[Dataset entries]
(* ===== verification/OmsPlacement.v ===== *)
(** * Placement and panic mode ([oms_core_v2.rs])

    - admission: an order is sent to the gateway exactly when it passes
      validation, panic mode, routing, the size limit and the funds check, and
      a refused order leaves every ledger untouched;
    - what an accepted order stores and sends;
    - panic mode blocks an account until it is lifted. *)

From S2P Require Import Prelude F64 F64Grid Proto Intern Models Reservation Position Balance.
From S2P Require Import Config Metadata MetadataFacts MetadataReload Utils.
From S2P Require Import OrderStore OrderHistory OmsCore OmsSafety Scenario OmsLifecycle.

(** ** Admission *)

(** Cash the account has for [fund], as last reported by the exchange. *)
Definition cash_available (account_id fund : Z) (c : OmsCoreV2) : f64 :=
  default f64.zero ((λ b, bal_avail_qty (ebs_balance_state b)) <$>
                      exch_balances (c_balances c) !! (account_id, fund)).

Definition inventory_available (account_id pos : Z) (c : OmsCoreV2) : f64 :=
  default f64.zero (mp_qty_available <$> managed (c_positions c) !! (account_id, pos)).

(** The funds check: only instruments under bookkeeping without margin are
    checked; a buy must be covered by unreserved cash (when the balance check
    is on), a sell by available inventory. *)
Definition funds_ok (req : OrderRequest) (meta : ResolvedOrderMeta) (c : OmsCoreV2) : Prop :=
  rm_bookkeeping_balance meta = true → rm_use_margin meta = false →
  (req_buy_sell_type req = BsBuy → rm_balance_check meta = true →
   ∀ fund, rm_fund_asset_id meta = Some fund →
     ((cash_available (req_account_id req) fund c -
       ReservationStoreV2.total_reserved (req_account_id req) fund (c_reservations c))
      <? req_qty req * req_price req)%f64 = false) ∧
  (req_buy_sell_type req ≠ BsBuy →
   ∀ pos, rm_pos_instrument_id meta = Some pos →
     (inventory_available (req_account_id req) pos c <? req_qty req)%f64 = false).

Definition size_ok (req : OrderRequest) (meta : ResolvedOrderMeta) (c : OmsCoreV2) : Prop :=
  c_risk_check_enabled c = true → ∀ max, rm_max_order_size meta = Some max →
  (req_qty req >? max)%f64 = false.

Definition admitted (req : OrderRequest) (c : OmsCoreV2) : Prop :=
  validate_order_request req = Ok tt ∧ req_account_id req ∉ c_panic_accounts c ∧
  ∃ meta, OmsCoreV2.resolve_order_meta req c = Ok meta ∧ size_ok req meta c ∧ funds_ok req meta c.

(** Nothing but the order store and interned strings differs. *)
Record same_ledgers (c c' : OmsCoreV2) : Prop := {
  sl_reservations : c_reservations c' = c_reservations c;
  sl_positions : c_positions c' = c_positions c;
  sl_balances : c_balances c' = c_balances c;
  sl_panic : c_panic_accounts c' = c_panic_accounts c;
}.

#[export] Instance same_ledgers_preorder : PreOrder same_ledgers.
Proof. split; [done|]. intros c1 c2 c3 [] []. split; congruence. Qed.

Lemma risk_violation_None req meta c :
  OmsCoreV2.risk_violation req meta c = None ↔ size_ok req meta c.
Proof.
  unfold OmsCoreV2.risk_violation, size_ok. destruct (c_risk_check_enabled c); [|naive_solver].
  destruct (rm_max_order_size meta) as [max|]; [|naive_solver].
  destruct (req_qty req >? max)%f64 eqn:E; split; try done; [|naive_solver].
  intros Hs. by rewrite Hs in E.
Qed.

(** The pre-trade step accepts exactly when the funds check holds, and a
    refusal changes nothing. *)
Lemma pre_trade_spec req meta c :
  match (OmsCoreV2.pre_trade req meta c).1 with
  | Ok _ => funds_ok req meta c
  | Err _ => ¬ funds_ok req meta c ∧ same_ledgers c (OmsCoreV2.pre_trade req meta c).2
  end.
Proof.
  unfold OmsCoreV2.pre_trade, funds_ok.
  destruct (rm_bookkeeping_balance meta), (rm_use_margin meta); simpl; try done.
  destruct (Z.eqb_spec (req_buy_sell_type req) BsBuy) as [E|E].
  - destruct (rm_fund_asset_id meta) as [fund|]; simpl; [|naive_solver].
    destruct (rm_balance_check meta); simpl; [|naive_solver].
    unfold ReservationStoreV2.check_available, BalanceStoreV2.get_balance.
    fold (cash_available (req_account_id req) fund c).
    destruct (_ <? _)%f64 eqn:Ec; simpl.
    + split; [|done]. intros H. destruct (H eq_refl eq_refl) as [H1 _].
      specialize (H1 E eq_refl fund eq_refl). congruence.
    + intros _ _. split; [|naive_solver]. intros _ _ f [= <-]. done.
  - destruct (rm_pos_instrument_id meta) as [pos|]; simpl; [|naive_solver].
    unfold PositionStoreV2.check_and_freeze.
    fold (inventory_available (req_account_id req) pos c).
    destruct (_ <? _)%f64 eqn:Ec; simpl.
    + split; [|by split]. intros H. destruct (H eq_refl eq_refl) as [_ H1].
      specialize (H1 E pos eq_refl). congruence.
    + intros _ _. split; [naive_solver|]. intros _ p [= <-]. done.
Qed.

* **Work item**
Determine which lines above include the word "Lemma", and report those lines in full.

* **Result**
Lemma risk_violation_None req meta c :
Lemma pre_trade_spec req meta c :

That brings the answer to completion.